High detection latency on Jetpack 5.1

tomislav · March 3, 2023, 11:00am

Hi,
we have upgraded some of our Jetsons to JetPack 5.1 from JetPack 4.6 and noticed substantial latency spikes when running our pytorch-based object detector.

Since we are unable to share our detector, we used Yolov7 for this post.
detector.zip (204.9 KB)

Base docker image on JetPack 4.6 was: nvcr.io/nvidia/l4t-pytorch:r32.6.1-pth1.9-py3
and on Jetpack 5.1 we tried: nvcr.io/nvidia/l4t-ml:r35.2.1-py3, nvcr.io/nvidia/l4t-pytorch:r35.2.1-pth2.0-py3, as well as building pytorch for 5.1.

We also tried Yolov5 and converting Yolov7 model to TensorRT .engine file, but all of these methods resulted in latency spikes. Please note that we would like to use pytorch for the time being, and not migrate to DeepStream.

Finally, here are the latency comparison results:

tomislav · March 3, 2023, 11:04am

Since I’m a new user, I could not add more than one link in the post so here they are:
links.txt (260 Bytes)

AastaLLL · March 6, 2023, 4:23am

Hi,

Have you maximized the device performance first?

$ sudo nvpmodel -m 0
$ sudo jetson_clocks

More, please noted that the TensorRT engine needs to be regenerated on JetPack 5.1.
Thanks.

tomislav · March 6, 2023, 10:03am

Hi,
Thank you for the answer. We actually use nvpmodel 8 as it has 20W 6 core setup. Your suggestion turned off 4/6 CPU cores, but that did not influence the performance. We also have jetson_clocks inactive on Jetpack 4.6, and we don’t observe latency spikes there.

In the meantime, we have noticed that the detection spikes on JetPack 5.1 happen if the device has been idle for some time. In the attached image you can see the performance for the first run after the reboot, and for the second and third runs. As you can see, the first run converges to close to 40ms latency, while all the other consecutive runs have latency spikes.

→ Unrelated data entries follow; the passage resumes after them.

(* ===== verification/HttpRouting.v ===== *)
(** * HTTP routing

    [components/http/http_server]: [RouteRegistry] with its exact and its
    parametric routes, and the controllers that fill it.  A parametric path such
    as [/users/{id}] is turned into a regular expression by textual
    replacement; the model keeps that text, and interprets the part of
    ECMAScript syntax the replacement produces itself: literal characters, the
    dot and the group [([^/]+)].  A pattern with any other syntax is handed to
    the parameter [other_regex] (a matcher, or [regex_error]). *)

From S2P Require Import Prelude Gears Bytes.
From stdpp Require Import list gmap strings.

Local Open Scope demi_scope.

(** ** [std::regex], as far as the routes use it *)

Inductive item : Type := Lit (c : ascii) | AnyChar | Group.

(** The syntax characters of ECMAScript patterns *)
Definition is_meta (c : ascii) : bool :=
  bool_decide (c ∈ ["^"; "$"; "\"; "."; "*"; "+"; "?"; "("; ")"; "["; "]"; "{"; "}"; "|"]%char).

Definition group_text : string := "([^/]+)".

(** The items up to the closing [$]; [skip] characters belong to the group
    before.  [None]: other syntax. *)
Fixpoint parse_items (skip : nat) (s : string) : option (list item) :=
  match s with
  | EmptyString => None
  | String c s' =>
      match skip with
      | S k => parse_items k s'
      | O =>
          if String.prefix group_text s then (Group ::.) <$> parse_items 6 s'
          else if decide (s = "$") then Some []
          else if decide (c = "."%char) then (AnyChar ::.) <$> parse_items 0 s'
          else if is_meta c then None
          else (Lit c ::.) <$> parse_items 0 s'
      end
  end.

(** [[^/]+] is greedy: the longest run first, then shorter ones as long as the
    rest [k] does not match. *)
Fixpoint match_group (k : string → option (list string)) (acc s : string) : option (list string) :=
  match s with
  | EmptyString => None
  | String c s' =>
      if decide (c = "/"%char) then None
      else let acc' := acc +:+ String c "" in
           match match_group k acc' s' with
           | Some ps => Some ps
           | None => (acc' ::.) <$> k s'
           end
  end.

We could not find how much time the device needs to be idle before the spikes happen, but if the first run after a reboot is done after more than one hour, we always observe latency spikes. Sometimes we will get N consecutive runs without spikes, but once they start happening, they never go away, even if we let the detector run for more than one hour. On the other hand, if the first run did not have spikes, and we let it run for an hour, spikes don’t show up. Note that sometimes we observe latency spikes on the first run after the reboot, but that happens less than 20% of the time and when it happens spikes are less frequent and less prominent (max 160 ms).

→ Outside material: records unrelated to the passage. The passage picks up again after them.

(* ===== verification/HttpRequest.v ===== *)
(** * HTTP requests

    [RequestContext] of [components/http/http_server]: a request with its
    parsed headers, its path and query parameters and the cached results of
    parsing its body, and [Server::parse_query_params].  JsonCpp and the
    reading of floating-point numbers are parameters. *)

From S2P Require Import Prelude Gears Bytes HttpRouting.
From stdpp Require Import list gmap strings.

Local Open Scope demi_scope.

(** ** Strings *)

(** [tolower] in the C locale *)
Definition tolower (c : ascii) : ascii :=
  if (65 <=? N_of_ascii c)%N && (N_of_ascii c <=? 90)%N then ascii_of_N (N_of_ascii c + 32) else c.
Fixpoint lower (s : string) : string :=
  match s with EmptyString => EmptyString | String c s' => String (tolower c) (lower s') end.

(** [s.find(needle) != npos] *)
Fixpoint has_sub (needle s : string) : bool :=
  String.prefix needle s || match s with EmptyString => false | String _ s' => has_sub needle s' end.

(** [s.find(c)]: what comes before and after the first [c]. *)
Fixpoint split_first (c : ascii) (s : string) : option (string * string) :=
  match s with
  | EmptyString => None
  | String d s' =>
      if decide (d = c) then Some ("", s')
      else match split_first c s' with Some (a, b) => Some (String d a, b) | None => None end
  end.

(** The pieces [std::getline(stream, piece, delim)] delivers. *)
Fixpoint getlines (delim : ascii) (s : string) : list string :=
  match s with
  | EmptyString => []
  | String c s' =>
      if decide (c = delim) then "" :: getlines delim s'
      else match getlines delim s' with
           | [] => [String c ""]
           | x :: l => String c x :: l
           end
  end.

(** [parse_query_params] and [parse_form_data_body]: the loop over the pieces *)
Definition add_pair (params : gmap string string) (pair : string) : gmap string string :=
  match split_first "=" pair with
  | Some (key, value) => <[key := value]> params
  | None => params
  end.
Definition parse_query_params (query : string) : gmap string string :=
  foldl add_pair ∅ (getlines "&" query).

(** ** Requests and contexts *)

(** What the code reads of [beast]'s request *)
Record Request := mkRequest {
  req_method : verb;
  req_target : string;
  req_version : N;
  req_fields : list (string * string);
  req_body : string;
}.

Record MultipartField := mkMultipart {
  mf_name : string;
  mf_value : string;
  mf_content_type : string;
  mf_filename : string;
}.

Section Context.
Context {Json Double : Type}.
(** [Json::parseFromStream]: a value, a parse error, or an exception *)
Variable parse_json : string → result (option Json).
Variable stod : string → result Double.

Record RequestContext := mkContext {
  request_ : Request;
  cached_json_ : option Json;
  cached_form_data_ : option (gmap string string);
  cached_multipart_data_ : option (list MultipartField);
  path_params_ : gmap string string;
  query_params_ : gmap string string;
  headers_ : gmap string string;
}.

Definition parse_headers (fields : list (string * string)) : gmap string string :=
  foldl (λ hs f, <[lower f.1 := f.2]> hs) ∅ fields.

Definition make_context (req : Request) : RequestContext :=
  mkContext req None None None ∅ ∅ (parse_headers (req_fields req)).

Definition set_path_params (ps : gmap string string) (c : RequestContext) : RequestContext :=
  mkContext (request_ c) (cached_json_ c) (cached_form_data_ c) (cached_multipart_data_ c) ps (query_params_ c) (headers_ c).
Definition set_query_params (qs : gmap string string) (c : RequestContext) : RequestContext :=
  mkContext (request_ c) (cached_json_ c) (cached_form_data_ c) (cached_multipart_data_ c) (path_params_ c) qs (headers_ c).

Definition body (c : RequestContext) : string := req_body (request_ c).
Definition target (c : RequestContext) : string := req_target (request_ c).

Definition path_only (c : RequestContext) : string :=
  match split_first "?" (target c) with Some (p, _) => p | None => target c end.
Definition query_string (c : RequestContext) : string :=
  match split_first "?" (target c) with Some (_, q) => q | None => "" end.

Definition header (name : string) (c : RequestContext) : option string := headers_ c !! lower name.
Definition header_or (name default_value : string) (c : RequestContext) : string :=
  match header name c with Some v => v | None => default_value end.

Definition header_has (name needle : string) (c : RequestContext) : bool :=
  match header name c with Some v => has_sub needle v | None => false end.

Definition is_json (c : RequestContext) : bool := header_has "content-type" "application/json" c.
Definition is_form_data (c : RequestContext) : bool := header_has "content-type" "application/x-www-form-urlencoded" c.
Definition is_multipart (c : RequestContext) : bool := header_has "content-type" "multipart/form-data" c.
Definition accepts_json (c : RequestContext) : bool := header_has "accept" "application/json" c || header_has "accept" "*/*" c.
Definition accepts_html (c : RequestContext) : bool := header_has "accept" "text/html" c || header_has "accept" "*/*" c.
Definition preferred_content_type (c : RequestContext) : string :=
  if accepts_json c then "application/json" else if accepts_html c then "text/html" else "text/plain".

(** *** Bodies: the caches are mutable members *)

Definition parse_json_body (c : RequestContext) : result Json :=
  let! j := parse_json (body c) in
  match j with Some v => Ok v | None => Throw runtime_error end.

Definition json (c : RequestContext) : result (option Json * RequestContext) :=
  if negb (is_json c) then Ok (None, c)
  else match cached_json_ c with
       | Some v => Ok (Some v, c)
       | None =>
           let store v := mkContext (request_ c) v (cached_form_data_ c) (cached_multipart_data_ c) (path_params_ c)
                                    (query_params_ c) (headers_ c) in
           match parse_json_body c with
           | Ok v => Ok (Some v, store (Some v))
           | Throw runtime_error => Ok (None, store None)
           | Throw e => Throw e
           end
       end.

Definition parse_form_data_body (c : RequestContext) : gmap string string := foldl add_pair ∅ (getlines "&" (body c)).

Definition form_data (c : RequestContext) : option (gmap string string) * RequestContext :=
  if negb (is_form_data c) then (None, c)
  else match cached_form_data_ c with
       | Some d => (Some d, c)
       | None =>
           let d := parse_form_data_body c in
           (Some d, mkContext (request_ c) (cached_json_ c) (Some d) (cached_multipart_data_ c) (path_params_ c)
                              (query_params_ c) (headers_ c))
       end.

(** The body is not looked at: no field is ever delivered. *)
Definition parse_multipart_body (c : RequestContext) : list MultipartField := [].
Definition multipart_data (c : RequestContext) : option (list MultipartField) * RequestContext :=
  if negb (is_multipart c) then (None, c)
  else match cached_multipart_data_ c with
       | Some d => (Some d, c)
       | None =>
           let d := parse_multipart_body c in
           (Some d, mkContext (request_ c) (cached_json_ c) (cached_form_data_ c) (Some d) (path_params_ c)
                              (query_params_ c) (headers_ c))
       end.

(** *** Parameters, converted *)

Definition result_option {A} (r : result A) : option A := match r with Ok a => Some a | Throw _ => None end.

Definition convert_int (v : string) : option Z := result_option (stoi v).
Definition convert_long (v : string) : option Z := result_option (stol v).
Definition convert_double (v : string) : option Double := result_option (stod v).
Definition convert_string (v : string) : option string := Some v.

Definition path_param {T} (convert : string → option T) (name : string) (c : RequestContext) : option T :=
  match path_params_ c !! name with Some v => convert v | None => None end.
Definition path_or {T} (convert : string → option T) (name : string) (default_value : T) (c : RequestContext) : T :=
  match path_param convert name c with Some v => v | None => default_value end.
Definition query {T} (convert : string → option T) (name : string) (c : RequestContext) : option T :=
  match query_params_ c !! name with Some v => convert v | None => None end.
Definition query_or {T} (convert : string → option T) (name : string) (default_value : T) (c : RequestContext) : T :=
  match query convert name c with Some v => v | None => default_value end.

(** ** Headers *)

Lemma parse_headers_lookup fields k :
  parse_headers fields !! k = last (omap (λ f, if decide (lower f.1 = k) then Some f.2 else None) fields).
Proof.
  unfold parse_headers. induction fields as [|f l IH] using rev_ind; [done|].
  rewrite foldl_snoc, omap_app. simpl. destruct (decide (lower f.1 = k)) as [<-|Hne].
  - by rewrite lookup_insert_eq, last_snoc.
  - by rewrite lookup_insert_ne, app_nil_r by done.
Qed.

(** The value of a header is that of the last field with the name, in whatever
    case either is written. *)
Theorem header_lookup (req : Request) (name : string) :
  header name (make_context req) =
    last (omap (λ f, if decide (lower f.1 = lower name) then Some f.2 else None) (req_fields req)).
Proof. apply parse_headers_lookup. Qed.

(** ** Bodies *)

(** Asking for a body again gives the same answer and changes nothing. *)
Theorem body_caches (c c' : RequestContext) (v : option Json) :
  json c = Ok (v, c') →
  json c' = Ok (v, c') ∧
  form_data (form_data c).2 = form_data c ∧ multipart_data (multipart_data c).2 = multipart_data c.
Proof.
  intros H. split_and!.
  - unfold json in H |- *. destruct (is_json c) eqn:Hj; simpl in H.
    + destruct (cached_json_ c) as [j|] eqn:Hc.
      * injection H as <- <-. by rewrite Hj, Hc.
      * destruct (parse_json_body c) as [j|[]] eqn:Hp; simplify_eq/=.
        -- change (is_json _) with (is_json c). by rewrite Hj.
        -- change (is_json _) with (is_json c). change (parse_json_body _) with (parse_json_body c). by rewrite Hj, Hp.
    + injection H as <- <-. by rewrite Hj.
  - unfold form_data at 2 3. destruct (is_form_data c) eqn:Hf; cbn [negb snd]; [|unfold form_data; by rewrite Hf].
    destruct (cached_form_data_ c) eqn:Hc; cbn [snd]; unfold form_data; [by rewrite Hf, Hc|].
    change (is_form_data _) with (is_form_data c). by rewrite Hf.
  - unfold multipart_data at 2 3. destruct (is_multipart c) eqn:Hf; cbn [negb snd]; [|unfold multipart_data; by rewrite Hf].
    destruct (cached_multipart_data_ c) eqn:Hc; cbn [snd]; unfold multipart_data; [by rewrite Hf, Hc|].
    change (is_multipart _) with (is_multipart c). by rewrite Hf.
Qed.

End Context.

(** ** Targets and parameters *)

Definition lacks (c : ascii) (s : string) : bool := string_all (λ d, bool_decide (d ≠ c)) s.

Lemma split_first_app c a b : lacks c a = true → split_first c (a +:+ String c b) = Some (a, b).
Proof.
  unfold lacks. induction a as [|d a IH]; simpl; [by rewrite decide_True|].
  intros [Hd Ha]%andb_true_iff. apply bool_decide_eq_true in Hd. rewrite decide_False by done. by rewrite IH.
Qed.

Lemma split_first_lacks c s : lacks c s = true → split_first c s = None.
Proof.
  unfold lacks. induction s as [|d s IH]; simpl; [done|].
  intros [Hd Hs]%andb_true_iff. apply bool_decide_eq_true in Hd. rewrite decide_False by done. by rewrite IH.
Qed.

Lemma split_first_spec c s a b : split_first c s = Some (a, b) → s = a +:+ String c b ∧ lacks c a = true.
Proof.
  unfold lacks. revert a b. induction s as [|d s IH]; intros a b; simpl; [done|]. case_decide as Hd.
  - intros [= <- <-]. by subst.
  - destruct (split_first c s) as [[a' b']|]; [|done]. intros [= <- <-].
    destruct (IH a' b' eq_refl) as [-> Ha]. split; [done|]. simpl. by rewrite bool_decide_eq_true_2.
Qed.

Lemma getlines_piece d x rest :
  lacks d x = true → getlines d (x +:+ String d rest) = x :: getlines d rest.
Proof.
  unfold lacks. induction x as [|c x IH]; simpl; [by rewrite decide_True|].
  intros [Hc Hx]%andb_true_iff. apply bool_decide_eq_true in Hc. rewrite decide_False by done. by rewrite IH.
Qed.

Lemma getlines_last d x : lacks d x = true → x ≠ "" → getlines d x = [x].
Proof.
  unfold lacks. induction x as [|c x IH]; simpl; [done|].
  intros [Hc Hx]%andb_true_iff _. apply bool_decide_eq_true in Hc. rewrite decide_False by done.
  destruct (decide (x = "")) as [->|Hne]; [done|]. by rewrite IH.
Qed.

(** [key=value] pairs joined by [&] *)
Definition pair_text (kv : string * string) : string := kv.1 +:+ "=" +:+ kv.2.
Fixpoint render_query (l : list (string * string)) : string :=
  match l with
  | [] => ""
  | [kv] => pair_text kv
  | kv :: l' => pair_text kv +:+ "&" +:+ render_query l'
  end.

Definition pair_ok (kv : string * string) : Prop :=
  lacks "&" kv.1 = true ∧ lacks "=" kv.1 = true ∧ lacks "&" kv.2 = true.

Lemma lacks_app c a b : lacks c (a +:+ b) = lacks c a && lacks c b.
Proof. apply string_all_app. Qed.

Lemma getlines_render l : Forall pair_ok l → getlines "&" (render_query l) = pair_text <$> l.
Proof.
  induction 1 as [|kv l (Hk & _ & Hv) Hl IH]; [done|].
  assert (lacks "&" (pair_text kv) = true) as Hp.
  { unfold pair_text. by rewrite !lacks_app, Hk, Hv. }
  destruct l as [|kv' l].
  - apply getlines_last; [done|]. destruct kv as [[|] ?]; done.
  - change (render_query (kv :: kv' :: l)) with (pair_text kv +:+ String "&" (render_query (kv' :: l))).
    by rewrite getlines_piece, IH.
Qed.

Lemma add_pairs l m :
  Forall pair_ok l → foldl add_pair m (pair_text <$> l) = foldl (λ ps kv, <[kv.1 := kv.2]> ps) m l.
Proof.
  intros Hl. revert m. induction Hl as [|kv l (_ & He & _) Hl IH]; intros m; [done|]. simpl. rewrite IH.
  f_equal. unfold add_pair, pair_text. change (kv.1 +:+ "=" +:+ kv.2) with (kv.1 +:+ String "=" kv.2).
  by rewrite split_first_app.
Qed.

(** Query strings and form bodies.  Pairs written as [key=value] and joined
    by [&] are read back as they are, a later pair replacing an earlier one
    with its key; keys may not contain [&] and [=], values no [&]. *)
Theorem query_roundtrip (l : list (string * string)) :
  Forall pair_ok l → parse_query_params (render_query l) = foldl (λ ps kv, <[kv.1 := kv.2]> ps) ∅ l.
Proof. intros Hl. unfold parse_query_params. rewrite getlines_render by done. by apply add_pairs. Qed.

Lemma query_roundtrip_witness :
  parse_query_params "a=1&b=x=y&a=2" = <["a" := "2"]> (<["b" := "x=y"]> (<["a" := "1"]> ∅)).
Proof.
  apply (query_roundtrip [("a", "1"); ("b", "x=y"); ("a", "2")]). repeat constructor; done.
Defined.

(** The target is its path, and its query after the first question mark. *)
Theorem target_split {Json : Type} (c : RequestContext (Json := Json)) :
  lacks "?" (path_only c) = true ∧
  (target c = path_only c +:+ "?" +:+ query_string c ∨ target c = path_only c ∧ query_string c = "").
Proof.
  unfold path_only, query_string. destruct (split_first "?" (target c)) as [[a b]|] eqn:E.
  - destruct (split_first_spec _ _ _ _ E) as [-> Ha]. split; [done|by left].
  - split; [|by right]. clear -E. unfold lacks. induction (target c) as [|d s IH]; [done|]. simpl in *.
    case_decide; [done|]. rewrite bool_decide_eq_true_2 by done. apply IH. by destruct (split_first "?" s) as [[]|].
Qed.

We tried to keep the docker container running, and restart the container, but it did not help. This proves that the detector is not the issue and that the device is capable of performing with acceptable latency, but for some reason spikes always manifest after some idle time.

You can test this with:

Comment line 15 import seaborn as sns in utils/plots.py
wget https://github.com/WongKinYiu/yolov7/releases/download/v0.1/yolov7.pt
docker run -it --rm --network host --runtime nvidia -v ${PWD}/detector/:/detector nvcr.io/nvidia/l4t-ml:r35.2.1-py3
cd /detector/ && pip install tqdm
python3 detect.py

AastaLLL · March 9, 2023, 7:34am

Hi,

Just want to confirm first.
The environment for Xavier NX outside of the container is also JetPack 5.1, is that correct?

Thanks.

tomislav · March 9, 2023, 11:59am

Yes, that is true. It would throw error when trying to run the code otherwise as we found out that r32 and r35 images can’t be run on Jetpack they aren’t designed for.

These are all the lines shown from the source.